# [About this exercise]
Of the entries below, return exactly those lines that fall between the one containing "GetToken (fst (SetToken c domain uri token))" and the one containing "cm entry, GetConfigMap", the two end lines included.
*** Opening Records for processing ***
(** ** Concrete runs *)

Lemma fsum_Z_zero (n : Z) (f : Z -> Z) :
  (forall i, 0 <= i < n -> f i = 0) -> @fsum Z Z_scalar n f = 0.
Proof.
  intros H. rewrite (@fsum_ext Z Z_scalar n f (fun _ => 0)) by exact H.
  unfold fsum. generalize (seq 0 (Z.to_nat n)).
  induction l as [|i l IH]; [reflexivity | exact IH].
Qed.

(** C1 at work: a silent waveform of 640 samples and a waveform of 960
    samples that is silent up to sample 319 give the same frame 0. *)
Lemma Encoder_causal_witness :
  exists enc ex ey,
    Encoder 1 1 = Ok enc /\
    Encoder_forward (SF := Z_scalar) enc (constant_state 1) (zeros [640])
    = Ok ex /\
    Encoder_forward (SF := Z_scalar) enc (constant_state 1) (step_after 319 960)
    = Ok ey /\
    data ex [0; 0] = data ey [0; 0].
Proof.
  destruct (@Encoder_causal Z Z_scalar 1 1 [] 640 960 319 (constant_state 1)
              (zeros [640]) (step_after 319 960))
    with (j := 0)
    as [enc [ex [ey [Henc [Hex [_ [Hey [_ [_ [_ Hsame]]]]]]]]]];
    try reflexivity; try (unfold frame_end; lia);
    [unfold batch_lead; simpl; lia | |].
  - intros il i Hil Hi. apply in_range_nil_inv in Hil. subst il.
    cbn [app zeros step_after data].
    destruct (Z.leb_spec i 319); [reflexivity | lia].
  - exists enc, ex, ey. split; [exact Henc |]. split; [exact Hex |].
    split; [exact Hey |]. apply (Hsame [] 0); [exact I | lia].
Defined.

(** C2 at work: kernel 4, stride 2 on 16 samples gives 8 frames. *)
Lemma CausalConv1d_output_length_witness :
  exists m,
    CausalConv1d 1 8 4 [("stride", PyInt 2); ("dilation", PyInt 1)] = Ok m /\
    exists y, call (SF := Z_scalar) m (constant_state 1) (arange [3; 1; 16]) []
              = Ok y /\ shape y = [3; 8; 8].
Proof.
  destruct (@CausalConv1d_output_length Z Z_scalar 1 8 4 2 1 16 [3]
              (constant_state 1) (arange [3; 1; 16]))
    as [[m [Hm [Hok _]]] _];
    try lia; try reflexivity; [unfold batch_lead; simpl; lia |].
  exists m. split; [exact Hm |].
  destruct (Hok ltac:(lia)) as [[y [Hy Hsh]] _].
  exists y. split; [exact Hy | exact Hsh].
Defined.

(** Against C2 as stated: kernel 4, stride 2 on 3 samples gives
    [floor(3/2) = 1] frame, not [ceil(3/2) = 2]. *)
Lemma CausalConv1d_not_ceil :
  exists m y,
    CausalConv1d 1 1 4 [("stride", PyInt 2)] = Ok m /\
    call (SF := Z_scalar) m (constant_state 1) (arange [1; 1; 3]) [] = Ok y /\
    shape y = [1; 1; 1] /\
    ceil_div 3 2 = 2.
Proof.
  exists (causal_conv 1 1 4 2 1).
  destruct (proj1 (call_Ok_shape (SF := Z_scalar) (causal_conv 1 1 4 2 1)
                     (constant_state 1) (arange [1; 1; 3]) [] [1; 1; 1])
              eq_refl) as [y [Hy Hsh]].
  exists y. split; [reflexivity |]. split; [exact Hy |].
  split; [exact Hsh | reflexivity].
Qed.
(** C6 (amended): a [SetToken] with a non-empty token is read back by
    [GetToken] once the lister's store holds what was written: at once
    when the token config map was in the store (the write goes through
    the lister's pointer), and otherwise after the informer has
    delivered what the API server holds, when the server accepted the
    write, that is when the lister and the server agreed on whether the
    config map existed.  [SetToken] with an empty token makes the next
    [GetToken] answer "", and so does the one after the informer has
    delivered an accepted write.  [GetToken] has no error result: a
    missing config map, a missing domain entry and an entry that does
    not start with uri + "=" all answer "". *)
Theorem SetToken_GetToken (c : k8scache) (domain uri token : string) :
  (token <> "" ->
     (forall ns n,
        SplitMetaNamespaceKey (acmeTokenConfigmapName c) = Ok (ns, n) ->
        agree configMapKey ns n
          (configMapLister (listers c)) (cli_ConfigMaps (client c)) ->
        GetToken (informerSync (fst (SetToken c domain uri token))) domain uri
        = token)
     /\ (forall cm, GetConfigMap c (acmeTokenConfigmapName c) = Ok cm ->
           GetToken (fst (SetToken c domain uri token)) domain uri = token))
  /\ GetToken (fst (SetToken c domain uri "")) domain uri = ""
  /\ (forall ns n,
        SplitMetaNamespaceKey (acmeTokenConfigmapName c) = Ok (ns, n) ->
        agree configMapKey ns n
          (configMapLister (listers c)) (cli_ConfigMaps (client c)) ->
        GetToken (informerSync (fst (SetToken c domain uri ""))) domain uri
        = "")
  /\ (forall e, GetConfigMap c (acmeTokenConfigmapName c) = Err e ->
        GetToken c domain uri = "")
  /\ (forall cm, GetConfigMap c (acmeTokenConfigmapName c) = Ok cm ->
        default ∅ (cm_Data cm) !! domain = None ->
        GetToken c domain uri = "")
  /\ (forall cm entry, GetConfigMap c (acmeTokenConfigmapName c) = Ok cm ->
        default ∅ (cm_Data cm) !! domain = Some entry ->
        strings.HasPrefix entry (uri +:+ "=") = false ->
        GetToken c domain uri = "").
Proof.
  split; [intros Htoken; split | repeat split].
  - intros ns n Hsplit Hagree.
    rewrite (SetToken_synced c ns n domain uri token Hsplit Hagree).
    rewrite (bool_decide_eq_false_2 (token = "") Htoken). reflexivity.
  - intros cm Hcm. rewrite (SetToken_in_place c domain uri token cm Hcm).
    rewrite (bool_decide_eq_false_2 (token = "") Htoken). reflexivity.
  - apply SetToken_removed.
  - intros ns n Hsplit Hagree.
    apply (SetToken_synced c ns n domain uri "" Hsplit Hagree).
  - intros e. apply GetToken_no_config.
  - intros cm Hcm Hentry. unfold GetToken. rewrite Hcm, Hentry. reflexivity.
  - intros cm entry Hcm Hentry Hprefix. unfold GetToken.
    rewrite Hcm, Hentry, Hprefix. reflexivity.
Qed.

Lemma SetToken_GetToken_witness :
  GetToken
    (informerSync (fst (SetToken emptyCache "example.com" "/acme/x" "tok1")))
    "example.com" "/acme/x" = "tok1".
Proof.
  apply (proj1 (proj1 (SetToken_GetToken emptyCache "example.com" "/acme/x" "tok1")
                  ltac:(discriminate))
           "ingress" "acme-validation-tokens" eq_refl).
  split; intros Hsome; exact Hsome.
Defined.

(** ** The ACME account key and certificate *)

(** C4, as stated, fails when the secret is there without the key entry:
    key generation would succeed, yet [GetKey] returns an error and writes
    nothing. *)
Lemma GetKey_entry_absent_not_generated :
  @rsa_GenerateKey ToyCrypto.lib 2048 <> None
  /\ @GetKey ToyCrypto.lib (cacheWithSecret (accountSecret ∅))
     = (cacheWithSecret (accountSecret ∅),
        Err (ErrSecretHasNoKey "ingress/acme-private-key")).
Proof. split; [discriminate | reflexivity]. Qed.

Section Acme.
Context `{CryptoLib}.

Lemma readKey_present (c : k8scache) (secret : Secret) :
  GetSecret c (acmeSecretKeyName c) = Ok secret ->
  GetKey c
  = (c, match sec_Data secret !! TLSPrivateKeyKey with
        | None => Err (ErrSecretHasNoKey (acmeSecretKeyName c))
        | Some pemKey =>
            match pem_Decode pemKey with
            | None => Err (ErrInvalidPem (acmeSecretKeyName c))
            | Some derBlock =>
                match x509_ParsePKCS1PrivateKey derBlock with
                | None => Err ErrParsePrivateKey
                | Some key => Ok key
                end
            end
        end).
Proof.
  intros Hsecret. unfold GetKey, readKey. rewrite Hsecret.
  destruct (sec_Data secret !! TLSPrivateKeyKey) as [pemKey|]; [|reflexivity].
  destruct (pem_Decode pemKey) as [der|]; [|reflexivity].
  destruct (x509_ParsePKCS1PrivateKey der); reflexivity.
Qed.

Lemma GetSecret_absent (c : k8scache) (secretName ns n : string) (e : error) :
  GetSecret c secretName = Err e ->
  SplitMetaNamespaceKey secretName = Ok (ns, n) ->
  store_get secretKey ns n (secretLister (listers c)) = None.
Proof.
  unfold GetSecret, lister_Get. intros Hget Hsplit. rewrite Hsplit in Hget.
  destruct (store_get secretKey ns n (secretLister (listers c)));
    [discriminate | reflexivity].
Qed.
Hypothesis Hlen : length labs = length docs.
Hypothesis Hdocs : docs <> [].
Hypothesis Hself : holds self docs labs.
Hypothesis Hself' : holds self' (docs ++ [P]) (labs ++ [row]).

Lemma added_examples : examples self' = examples self ++ [P].
Proof. destruct Hself as (_ & -> & _), Hself' as (_ & -> & _); reflexivity. Qed.

Lemma added_num_attributes : num_attributes self' = num_attributes self.
Proof.
  destruct Hself as (_ & _ & ->), Hself' as (_ & _ & ->).
  destruct labs; [|reflexivity].
  destruct docs; [congruence | discriminate].
Qed.

Lemma added_label i Q k :
  0 <= i -> nth_error (examples self) (Z.to_nat i) = Some Q ->
  label self' i k = label self i k.
Proof.
  intros Hi HQ; unfold label.
  destruct Hself as (-> & E & _), Hself' as (-> & _ & _).
  rewrite !index_nonneg by assumption.
  rewrite nth_error_app1; [reflexivity|].
  rewrite Hlen, <- E; apply nth_error_Some; congruence.
Qed.


Lemma added_example_tails s' :
  example_tails set_of_list self' = Ok s' ->
  exists s, example_tails set_of_list self = Ok s
            /\ s <> [] /\ forall x, In x s -> In x s'.
Proof.
  intros H; eapply set_comprehension_added in H as (s & Hs & Hin).
  - exists s; split; [exact Hs|]; split; [|exact Hin].
    eapply set_comprehension_nonempty; [eassumption | | exact Hs].
    now rewrite (proj1 (proj2 Hself)).
  - apply added_examples.
  - intros i Q Hi HQ; cbn beta; now rewrite (added_label i Q (-1) Hi HQ).
Qed.

Lemma added_Seps k s' :
  k <> num_attributes self - 1 ->
  Seps set_of_list self' k = Ok s' ->
  exists s, Seps set_of_list self k = Ok s
            /\ s <> [] /\ forall x, In x s -> In x s'.
Proof.
  intros Hk; unfold Seps; rewrite added_num_attributes.
  destruct (k =? num_attributes self - 1) eqn:E; [lia|].
  intros H; eapply set_comprehension_added in H as (s & Hs & Hin).
  - exists s; split; [exact Hs|]; split; [|exact Hin].
    eapply set_comprehension_nonempty; [eassumption | | exact Hs].
    now rewrite (proj1 (proj2 Hself)).
  - apply added_examples.
  - intros i Q Hi HQ; cbn beta.
    now rewrite (added_label i Q k Hi HQ), (added_label i Q (k + 1) Hi HQ).
Qed.




End AddedDocument.

Lemma learn_holds set_of_list docs labs w :
  learn set_of_list docs labs = Ok w -> holds w docs labs.
Proof.
  intros Hw; destruct (learn_spec set_of_list docs labs w Hw)
    as (row0 & Hrow & E1 & E2 & E3 & _).
  repeat split; try assumption.
  destruct labs as [|r labs']; [discriminate|].
  injection Hrow as <-; exact E3.
Qed.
*** Closing Records for processing ***
# [Solution for this task]
           GetToken (fst (SetToken c domain uri token)) domain uri = token))
  /\ GetToken (fst (SetToken c domain uri "")) domain uri = ""
  /\ (forall ns n,
        SplitMetaNamespaceKey (acmeTokenConfigmapName c) = Ok (ns, n) ->
        agree configMapKey ns n
          (configMapLister (listers c)) (cli_ConfigMaps (client c)) ->
        GetToken (informerSync (fst (SetToken c domain uri ""))) domain uri
        = "")
  /\ (forall e, GetConfigMap c (acmeTokenConfigmapName c) = Err e ->
        GetToken c domain uri = "")
  /\ (forall cm, GetConfigMap c (acmeTokenConfigmapName c) = Ok cm ->
        default ∅ (cm_Data cm) !! domain = None ->
        GetToken c domain uri = "")
  /\ (forall cm entry, GetConfigMap c (acmeTokenConfigmapName c) = Ok cm ->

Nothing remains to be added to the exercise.